What you will do:
Both the line with "(λ recipient _, log" and the line with "lift (subscript (PDict d) k) w = (Ok v, w)." in the records below must appear in the output, along with every line between them, exactly and with nothing added.

-------- Input data

(** Hence every call on such a service computes its result afresh,
    also when the same call was made a moment before. *)
Lemma reachable_recomputes (data : pyval) (frameworks : option (list string))
    (w : world ComplianceService) :
  reachable w →
  ∃ r lg,
    compute_results data (effective_frameworks (w_self w) frameworks)
      (advance w 0 [log_checking (w_self w) frameworks])
    = (Ok r, advance w 1 lg) ∧
    checked_at r = isoformat (w_clock w (w_ticks w)) ∧
    check_compliance data frameworks w =
    (Ok r,
     advance w 1
       (lg ++ [LogRecord INFO "Compliance check completed with score: {:.2f}"
                 [PFloat (compliance_score r)]])).
Proof.
  intros Hr.
  pose proof (reachable_cached_none w (key_of (w_self w) data frameworks) Hr)
    as Hc.
  destruct (reachable_cache_falsy w Hr) as [Hfalsy _].
  assert (cache_probe (key_of (w_self w) data frameworks)
            (advance w 0 [log_checking (w_self w) frameworks])
          = (Ok None, advance w 0 [log_checking (w_self w) frameworks]))
    as Hp by (by apply cache_probe_miss).
  destruct (check_compliance_miss _ _ _ _ _ Hp)
    as (r & lg & E & Hat & _ & Hrun).
  exists r, lg. split; [exact E|]. split; [exact Hat|].
  by rewrite Hrun, Hfalsy.
Qed.

End compliance.

(** *** The properties at sample inputs *)

Lemma generate_cache_key_permutation_witness :
  ["SOX"; "GDPR"] ≡ₚ ["GDPR"; "SOX"] ∧
  @Compliance._generate_cache_key sample_lib sample_data ["SOX"; "GDPR"]
  = @Compliance._generate_cache_key sample_lib sample_data ["GDPR"; "SOX"].
Proof.
  assert (["SOX"; "GDPR"] ≡ₚ ["GDPR"; "SOX"]) as Hp by apply Permutation_swap.
  split; [exact Hp|].
  apply (@generate_cache_key_permutation sample_lib sample_data _ _ Hp).
Defined.





(** ** [AIService] *)

Section ai.
Context `{PyLib}.
Import AI.

Lemma hundredths_range (content : string) : 0 ≤ hundredths content < 100.
Proof. unfold hundredths. apply Z.mod_pos_bound. lia. Qed.

Lemma base_score_le (r : Z) :
  Qle_bool (1 # 10) (inject_Z r / inject_Z 100) = bool_decide (10 ≤ r).
Proof.
  case_bool_decide as Hle.
  - apply Qle_bool_iff. unfold Qle, Qdiv, Qmult, Qinv, inject_Z. simpl. lia.
  - apply not_true_is_false. intros Hq%Qle_bool_iff. apply Hle.
    unfold Qle, Qdiv, Qmult, Qinv, inject_Z in Hq. simpl in Hq. lia.
Qed.

Lemma base_score_ge (r a : Z) :
  Qle_bool (inject_Z r / inject_Z 100) (a # 100) = bool_decide (r ≤ a).
Proof.
  case_bool_decide as Hle.
  - apply Qle_bool_iff. unfold Qle, Qdiv, Qmult, Qinv, inject_Z. simpl. lia.
  - apply not_true_is_false. intros Hq%Qle_bool_iff. apply Hle.
    unfold Qle, Qdiv, Qmult, Qinv, inject_Z in Hq. simpl in Hq. lia.
Qed.

(** The three cases of the clamp. *)
Lemma calculate_risk_score_cases (content : string) :
  let r := hundredths content in
  _calculate_risk_score content =
  if bool_decide (10 ≤ r) then
    if bool_decide (r ≤ 95) then (inject_Z r / inject_Z 100)%Q else 95 # 100
  else 1 # 10.
Proof.
  intros r. unfold _calculate_risk_score, py_max, py_min. fold (hundredths content).
  fold r. rewrite base_score_le. case_bool_decide as H10.
  - rewrite base_score_ge. by case_bool_decide.
  - reflexivity.
Qed.

(** C2, as it holds.  The risk score is [len(content) % 100 / 100]
    clamped to the interval from 0.1 to 0.95: it is
    [min(max(len(content) % 100, 10), 95) / 100], which is the unclamped
    quotient exactly when [10 <= len(content) % 100 <= 95]; and this is
    the 'risk_score' field of what [analyze_document] returns. *)
Theorem risk_score_clamped (content : string) (document_type : string)
    (w : world AIService) :
  let r := hundredths content in
  (_calculate_risk_score content
   == inject_Z (Z.min (Z.max r 10) 95) / inject_Z 100)%Q ∧
  ((_calculate_risk_score content == inject_Z r / inject_Z 100)%Q
   ↔ 10 ≤ r ≤ 95) ∧
  ∃ res w',
    analyze_document content document_type w = (Ok res, w') ∧
    risk_score res = _calculate_risk_score content.
Proof.
  intros r. pose proof (hundredths_range content) as Hr. fold r in Hr.
  split; [|split]; [| |eexists _, _; split; reflexivity];
    rewrite calculate_risk_score_cases; fold r.
  - repeat case_bool_decide.
    + by rewrite Z.max_l, Z.min_l by lia.
    + rewrite Z.max_l, Z.min_r by lia. reflexivity.
    + rewrite Z.max_r, Z.min_l by lia. reflexivity.
  - repeat case_bool_decide.
    + split; [lia | reflexivity].
    + split; [|lia]. unfold Qeq, Qdiv, Qmult, Qinv, inject_Z. simpl. lia.
    + split; [|lia]. unfold Qeq, Qdiv, Qmult, Qinv, inject_Z. simpl. lia.
Qed.

(** C7.  [generate_audit_recommendations] returns the same list for any
    two inputs: two dictionaries, with ids 1 and 2 and priorities 'high'
    and 'medium'. *)
Theorem generate_audit_recommendations_fixed (audit_data1 audit_data2 : pyval)
    (w : world AIService) :
  generate_audit_recommendations audit_data1 w
  = generate_audit_recommendations audit_data2 w ∧
  ∃ r1 r2,
    (generate_audit_recommendations audit_data1 w).1
    = Ok [PDict r1; PDict r2] ∧
    dict_lookup r1 (PStr "id") = Some (PInt 1) ∧
    dict_lookup r1 (PStr "priority") = Some (PStr "high") ∧
    dict_lookup r2 (PStr "id") = Some (PInt 2) ∧
    dict_lookup r2 (PStr "priority") = Some (PStr "medium").
Proof.
  split; [reflexivity|]. eexists _, _. split; [reflexivity|]. by repeat split.
Qed.

End ai.

(** C2, as stated, fails for the empty document: the quotient is 0 and
    the score 0.1. *)
Lemma risk_score_of_empty_document :
  String.length "" = 0%nat ∧
  ∃ res,
    (@AI.analyze_document sample_lib "" "general" default_ai_service).1
    = Ok res ∧
    (AI.risk_score res == 1 # 10)%Q ∧
    ¬ (AI.risk_score res
       == inject_Z (Z.of_nat (String.length "") mod 100) / inject_Z 100)%Q.
Proof.
  split; [reflexivity|]. eexists. split; [reflexivity|].
  split; [reflexivity|]. vm_compute. discriminate.
Qed.

(** ** The two audit-log insert paths *)

Section audit.
Import Audit.

Lemma flush_rows_snoc (next_id t : Z) (objs : list AuditLog) (o : AuditLog) :
  flush_rows next_id t (objs ++ [o])
  = flush_rows next_id t objs
    ++ [flush_row (next_id + Z.of_nat (length objs)) t o].
Proof.
  revert next_id. induction objs as [|o' objs IH]; intros next_id.
  - simpl. by rewrite Z.add_0_r.
  - cbn [flush_rows app length]. rewrite IH, Nat2Z.inj_succ.
    by replace (next_id + 1 + Z.of_nat (length objs))
      with (next_id + Z.succ (Z.of_nat (length objs))) by lia.
Qed.

End audit.

(** ** [NotificationService] *)

Section notification.
Context `{PyLib}.
Import Notification.

(** *** Dictionaries with string keys *)

Lemma key_eqb_str (k : pyval) (s : string) :
  key_eqb k (PStr s) = true → k = PStr s.
Proof.
  destruct k; simpl; try discriminate.
  by intros ->%String.eqb_eq.
Qed.

Lemma key_eqb_str_ne (s t : string) :
  s ≠ t → key_eqb (PStr s) (PStr t) = false.
Proof. intros Hne. simpl. by apply String.eqb_neq. Qed.

Lemma dict_lookup_set_ne (d : pydict) (s t : string) (v : pyval) :
  s ≠ t →
  dict_lookup (dict_set d (PStr s) v) (PStr t) = dict_lookup d (PStr t).
Proof.
  intros Hne. induction d as [|[k x] d IH]; simpl.
  - by apply String.eqb_neq in Hne as ->.
  - destruct (key_eqb k (PStr s)) eqn:E; simpl.
    + apply key_eqb_str in E as ->. by rewrite key_eqb_str_ne.
    + by rewrite IH.
Qed.

Lemma dict_set_values (d : pydict) (k v : pyval) (P : pyval → Prop) :
  Forall P (d.*2) → P v → Forall P ((dict_set d k v).*2).
Proof.
  intros Hd Hv. induction d as [|[k' x] d IH]; simpl.
  - by constructor.
  - apply Forall_cons in Hd as [Hx Hd]. destruct (key_eqb k' k); simpl.
    + by constructor.
    + constructor; [done | by apply IH].
Qed.

(** *** The handlers *)

Lemma email_loop_spec (recipients : list pyval)
    (w : world NotificationService) :
  for_each recipients
    (λ recipient _, log DEBUG "Email sent to: {}" [recipient]) tt w
  = (Ok tt, advance w 0 (email_records recipients)).
Proof.
  revert w. induction recipients as [|r rs IH]; intros w; simpl.
  - unfold ret. by rewrite advance_0_nil.
  - unfold bind at 1. rewrite log_spec, IH. by rewrite advance_advance.
Qed.

Lemma get_self_spec {St} (w : world St) : get_self w = (Ok (w_self w), w).
Proof. done. Qed.

Lemma lift_ok {St A} (o : outcome A) (a : A) (w : world St) :
  o = Ok a → lift o w = (Ok a, w).
Proof. by intros ->. Qed.

Lemma lift_subscript_spec {St} (d : pydict) (k : string) (v : pyval)
    (w : world St) :
  dict_lookup d (PStr k) = Some v →
  lift (subscript (PDict d) k) w = (Ok v, w).
Proof. unfold lift, subscript. by intros ->. Qed.

Lemma len_recipients_spec (notification : pydict) (recipients : list pyval)
    (w : world NotificationService) :
  dict_lookup notification (PStr "recipients") = Some (PList recipients) →
  len_recipients notification w = (Ok (Z.of_nat (length recipients)), w).
Proof.
  intros Hrec. unfold len_recipients, lift, subscript, bind.
  by rewrite Hrec.
Qed.

Lemma send_email_success (notification : pydict) (recipients : list pyval)
    (w : world NotificationService) :
  dict_lookup notification (PStr "recipients") = Some (PList recipients) →
  ∃ r lg,
    _send_email notification w = (Ok r, advance w 1 lg) ∧
    succeeded r ∧ no_error lg.
Proof.
  intros Hrec. unfold _send_email. eexists _, _. split.
  - apply try_except_ok.
    rewrite (bind_ok _ _ _ _ _ (get_self_spec _)).
    rewrite (bind_ok _ _ _ _ _ (len_recipients_spec _ _ _ Hrec)).
    rewrite (bind_ok _ _ _ _ _ (log_spec _ _ _ _)).
    rewrite (bind_ok _ _ _ _ _ (lift_subscript_spec _ _ _ _ Hrec)).
    rewrite (bind_ok _ _ _ _ _
               (lift_ok (iterate (PList recipients)) recipients _ eq_refl)).
    rewrite (bind_ok _ _ _ _ _ (email_loop_spec _ _)), advance_advance.
    rewrite (bind_ok _ _ _ _ _ (len_recipients_spec _ _ _ Hrec)).
    rewrite (bind_ok _ _ _ _ _ (now_spec _)), advance_advance.
    unfold ret. reflexivity.
  - split; [by eexists|].
    unfold no_error, email_records. simpl. constructor; [done|].
    apply Forall_app. split; [|by constructor].
    apply Forall_fmap, Forall_forall. done.
Qed.

Lemma send_sms_success (notification : pydict) (recipients : list pyval)
    (w : world NotificationService) :
  dict_lookup notification (PStr "recipients") = Some (PList recipients) →
  ∃ r lg,
    _send_sms notification w = (Ok r, advance w 1 lg) ∧
    succeeded r ∧ no_error lg.
Proof.
  intros Hrec. unfold _send_sms. eexists _, [_]. split.
  - apply try_except_ok.
    unfold bind, get_self, len_recipients, lift, subscript, len, log, now,
      ret, advance. simpl. rewrite Hrec. simpl. reflexivity.
  - split; [by eexists | by constructor].
Qed.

----------------

Task output:
    (λ recipient _, log DEBUG "Email sent to: {}" [recipient]) tt w
  = (Ok tt, advance w 0 (email_records recipients)).
Proof.
  revert w. induction recipients as [|r rs IH]; intros w; simpl.
  - unfold ret. by rewrite advance_0_nil.
  - unfold bind at 1. rewrite log_spec, IH. by rewrite advance_advance.
Qed.

Lemma get_self_spec {St} (w : world St) : get_self w = (Ok (w_self w), w).
Proof. done. Qed.

Lemma lift_ok {St A} (o : outcome A) (a : A) (w : world St) :
  o = Ok a → lift o w = (Ok a, w).
Proof. by intros ->. Qed.

Lemma lift_subscript_spec {St} (d : pydict) (k : string) (v : pyval)
    (w : world St) :
  dict_lookup d (PStr k) = Some v →
  lift (subscript (PDict d) k) w = (Ok v, w).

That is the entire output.